Abstract Angiogenesis is crucial for bone regeneration because it supplies oxygen and nutrients to developing tissues. Immune cells, particularly macrophages, play an important role in regulating vascularization. The M2d macrophage subtype, which is phenotypically similar to tumor-associated macrophages, is characterized by high vascular endothelial growth factor (VEGF) expression; however, its role in regenerative angiogenesis and bone regeneration remains unclear. In this study, we developed a zinc- and fluoride-containing phosphate-based bioactive glass (ZFBG) by incorporating ZnO, CaF 2 , and Al 2 O 3 into a phosphate glass network. Compared with conventional silicate-based bioactive glass (BG45S5), ZFBG exhibited superior ion release and solubility under physiological conditions. In vitro, ZFBG polarized macrophages toward the VEGF-producing M2d phenotype, and conditioned media from these macrophages significantly enhanced endothelial cell migration.
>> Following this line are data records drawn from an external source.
Lemma started_self l s : started_inv s0 bsp ids l s -> started_inv s0 bsp ids (l ++ [bsp]) s.
Proof.
  intros Hi. assert (forall id, id ∈ l ++ [bsp] -> id <> bsp -> id ∈ l) as Hin.
  { intros id Hd Hn. by apply elem_of_app in Hd as [?|?%list_elem_of_singleton]. }
  split; [apply Hi| | | | |apply Hi| |apply Hi..].
  - intros i id Hid. destruct (iv_cpu _ _ _ _ _ Hi i id Hid) as (c & Hc & H1' & H2' & H3' & H4'). exists c.
    split; [done|]. split; [done|]. split; [done|]. split; [|done]. rewrite H3'. destruct (Z.eqb_spec id bsp) as [->|Hne]; [done|].
    cbn [orb]. f_equal. apply bool_decide_ext. rewrite elem_of_app, list_elem_of_singleton. tauto.
  - intros i c Hc Hl Hb. eapply iv_stack; eauto.
  - intros i j c d a Hc Hd Hcl Hdl Hcb Hdb. eapply (iv_disjoint _ _ _ _ _ Hi); eauto.
  - rewrite (iv_entered _ _ _ _ _ Hi), filter_app, filter_cons_False by tauto. by rewrite app_nil_r.
  - rewrite (iv_sent _ _ _ _ _ Hi), filter_app, (filter_cons_False _ bsp) by tauto. by rewrite app_nil_r.
Qed.

Lemma start_cpu_ok l s k id :
  started_inv s0 bsp ids l s -> ids !! k = Some id -> id ∉ l ->
  (start_cpu env fuel bsp id s = Some (Panic "no AP stack pages") /\ no_run 4 1 (sm_pages s)) \/
  exists s', start_cpu env fuel bsp id s = ret s' /\ started_inv s0 bsp ids (l ++ [id]) s' /\ takes 4 (sm_pages s) (sm_pages s').
Proof.
  intros Hi Hk Hl. unfold start_cpu. destruct (Z.eqb_spec id bsp) as [->|Hne].
  { right. exists s. split; [done|]. split; [by apply started_self|]. eapply takes_mono; [|apply takes_refl]. lia. }
  rewrite (started_find l s k id Hi Hk). destruct (pa_alloc_pages 4 _ _) as [[stack pages] m] eqn:Ea.
  destruct (Z.eqb_spec stack 0) as [->|Hz]; [left; split; [done|]; by eapply no_run_failed; [apply Hi| |exact Ea]; lia|right].
  pose proof (takes_alloc 4 _ _ _ _ _ (iv_wf _ _ _ _ _ Hi) ltac:(lia) Ea Hz) as Htk.
  pose proof (pa_alloc_ok 4 _ _ _ _ _ (iv_wf _ _ _ _ _ Hi) ltac:(lia) Ea Hz) as Hp.
  destruct (send_startup_ok id (sm_lapic s)) as (lp & El & Hsent).
  { rewrite Forall_forall in Hbytes. apply Hbytes. by eapply list_elem_of_lookup_2. }
  destruct (iv_cpu _ _ _ _ _ Hi k id Hk) as (c & Hc & Hlog & _).
  rewrite (nth_lookup_Some _ _ _ (with_stack stack c)) by (by rewrite list_lookup_alter_eq, Hc). rewrite El.
  cbn [with_stack stack_top logical_id]. rewrite Hlog.
  assert (stack +u 4 * 4096 = stack + 16384) as ->.
  { apply u64_small. pose proof (pa_top_bound _ (iv_wf _ _ _ _ _ Hi)). pose proof (ap_high _ _ _ _ _ _ Hp). pose proof (ap_low _ _ _ _ _ _ Hp).
    unfold word64, PAGE_SIZE in *. lia. }
  eexists. split; [done|]. split; [by apply started_next|]. unfold ap_start. by destruct (en_answers env id).
Qed.
(** The bytes read go to the program's buffer, which is not part of the heap. *)
Definition sys_file_read (fuel : nat) (a1 a2 a3 : Z) (k : kernel) : eff (Z * kernel) :=
  if (Z.of_nat ORE_MAX_HANDLES <=? a1) || negb (h_type (handle_at k a1) =? ORE_VFS_FILE) then ret (- ORE_EBADF, k) else
  if negb (user_range_ok (k_root k) a2 a3 (k_machine k)) then ret (- ORE_EFAULT, k) else
  let f := handle_at k a1 in
  let! (n, out, h, d) := vfs_read_file_at fuel (k_vfs k) (k_blocks k) (k_initramfs k) (h_path f) (h_offset f) a3
                           (kheap k) (k_dev k) in
  let k := with_dev d (with_heap h k) in
  let k := with_machine (write_loop (k_root k) a2 out (k_machine k)) k in
  ret (n, if 0 <? n then set_handle (Z.to_nat a1) (mk_handle (h_type f) (h_offset f +u n) (h_flags f) (h_path f)) k else k).

(** *** Structures for the program *)

(** A string in [char[n]]: the bytes after the terminator are not assigned. *)
Definition char_array (n : nat) (s stack : list Z) : list Z :=
  take n (s ++ [0] ++ drop (length s + 1) (slice stack 0 n)).

(** [OreVfsStat]: [reserved] is not assigned. *)
Definition stat_bytes (st : VfsStat) (stack : list Z) : list Z :=
  char_array 128 (vs_name st) stack ++ le_bytes 4 (vs_type st) ++ slice stack 132 4 ++ le_bytes 8 (vs_size st).
(* ===== verification/Uefi.v ===== *)
(** The UEFI loader (boot/uefi/loader.c).

    [efi_main] reads the kernel and the initramfs with the firmware's file
    protocol, loads the segments of the kernel, fills the boot information and
    leaves the firmware.  The firmware is not part of the repository: its services
    are a record of operations over a state of its own and the memory. *)
From stdpp Require Import base numbers list.
From Stdlib Require Import ZArith Lia.
From S2P Require Import Prelude Memory BootInfo Elf.

(** [EFI_STATUS]. *)
Definition EFI_SUCCESS : Z := 0.
Definition EFI_ERROR_BIT : Z := 0x8000000000000000.
Definition EFI_ERROR (st : Z) : bool := negb (Z.land st EFI_ERROR_BIT =? 0).
Definition EFI_LOAD_ERROR : Z := Z.lor EFI_ERROR_BIT 1.

(** The services that are used.  Results are a status, the value stored through
    the pointer argument, and the state. *)
Record firmware (F : Type) := mk_firmware {
  open_protocol : Z -> list Z -> F -> Z * Z * F;
  open_volume : Z -> F -> Z * Z * F;
  file_open : Z -> list Z -> F -> Z * Z * F;
  file_read : Z -> Z -> Z -> F -> mem -> Z * Z * F * mem;
  file_close : Z -> F -> F;
  allocate_pool : Z -> F -> Z * Z * F;
  allocate_pages : Z -> Z -> F -> Z * F;
  locate_framebuffer : F -> option OreFramebuffer;
  configuration_tables : F -> list (list Z * Z);
  get_memory_map : Z -> Z -> F -> mem -> Z * (Z * Z * Z) * F * mem;
  exit_boot_services : Z -> F -> Z * F;
  device_handle : Z -> F -> Z }.
Arguments open_protocol {F}. Arguments open_volume {F}. Arguments file_open {F}. Arguments file_read {F}.
Arguments file_close {F}. Arguments allocate_pool {F}. Arguments allocate_pages {F}. Arguments locate_framebuffer {F}.
Arguments configuration_tables {F}. Arguments get_memory_map {F}. Arguments exit_boot_services {F}. Arguments device_handle {F}.

(** The bytes of the identifiers. *)
Definition loaded_image_guid : list Z :=
  [0xa1; 0x31; 0x1b; 0x5b; 0x62; 0x95; 0xd2; 0x11; 0x8e; 0x3f; 0x00; 0xa0; 0xc9; 0x69; 0x72; 0x3b].
Definition simple_fs_guid : list Z :=
  [0x22; 0x5b; 0x4e; 0x96; 0x59; 0x64; 0xd2; 0x11; 0x8e; 0x39; 0x00; 0xa0; 0xc9; 0x69; 0x72; 0x3b].
Definition acpi20_guid : list Z :=
  [0x71; 0xe8; 0x68; 0x88; 0xf1; 0xe4; 0xd3; 0x11; 0xbc; 0x22; 0x00; 0x80; 0xc7; 0x3c; 0x88; 0x81].
Definition acpi10_guid : list Z :=
  [0x30; 0x2d; 0x9d; 0xeb; 0x88; 0x2d; 0xd3; 0x11; 0x9a; 0x16; 0x00; 0x90; 0x27; 0x3f; 0xc1; 0x4d].

(** ** The kernel image *)

Definition sizeof_Phdr : Z := 56.

(** [ph[i]]: the size of an entry is that of the structure. *)
Definition kernel_phdr (m : mem) (elf : Z) (eh : Elf64_Ehdr) (i : Z) : Elf64_Phdr :=
  read_phdr m (elf +u e_phoff eh +u i *u sizeof_Phdr).

Definition load_addr (ph : Elf64_Phdr) : Z := if p_paddr ph =? 0 then p_vaddr ph else p_paddr ph.

(** The extent of the loadable segments. *)
Definition extent_step (m : mem) (elf : Z) (eh : Elf64_Ehdr) (i : Z) (s : Z * Z) : Z * Z :=
  let '(min_addr, max_addr) := s in
  let ph := kernel_phdr m elf eh i in
  if negb (loadable ph) then s else
  let addr := load_addr ph in
  (if addr <? min_addr then addr else min_addr,
   if max_addr <? addr +u p_memsz ph then addr +u p_memsz ph else max_addr).

Definition copy_step (elf : Z) (eh : Elf64_Ehdr) (i : Z) (m : mem) : mem :=
  let ph := kernel_phdr m elf eh i in
  if negb (loadable ph) then m
  else mem_copy (load_addr ph) (elf +u p_offset ph) (p_filesz ph) m.

(** The loop reads the count in each round: the copies may change it. *)
Fixpoint copy_segments (fuel : nat) (elf : Z) (eh : Elf64_Ehdr) (i : Z) (m : mem) : mem :=
  match fuel with
  | O => m
  | S fuel =>
      if negb (i <? e_phnum (read_ehdr m elf)) then m
      else copy_segments fuel elf eh (i + 1) (copy_step elf eh i m)
  end.

Definition UINT64_MAX : Z := 18446744073709551615.
Definition kernel_extent (m : mem) (elf : Z) (eh : Elf64_Ehdr) : Z * Z :=
  for_loop (Z.to_nat (e_phnum eh)) 0 (extent_step m elf eh) (UINT64_MAX, 0).

Definition kernel_magic (m : mem) (elf : Z) : bool :=
  (load8 m elf =? 0x7f) && (load8 m (elf + 1) =? 69) && (load8 m (elf + 2) =? 76) && (load8 m (elf + 3) =? 70).

Section Loader.
Context {F : Type} (fw : firmware F).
In a mouse calvarial defect model, ZFBG increased M2d macrophage accumulation, CD31 + neovascularization, bone volume, and bone mineral density relative to BG45S5. ZFBG showed minimal direct effects on human umbilical vein endothelial cells, suggesting that its proangiogenic effects are primarily macrophage mediated. Collectively, these findings suggest that ZFBG is associated with enhanced angiogenesis-related bone regeneration, potentially through modulation of VEGF-producing macrophages, and highlight the promise of ion-releasing bioactive glasses for immune-mediated bone repair.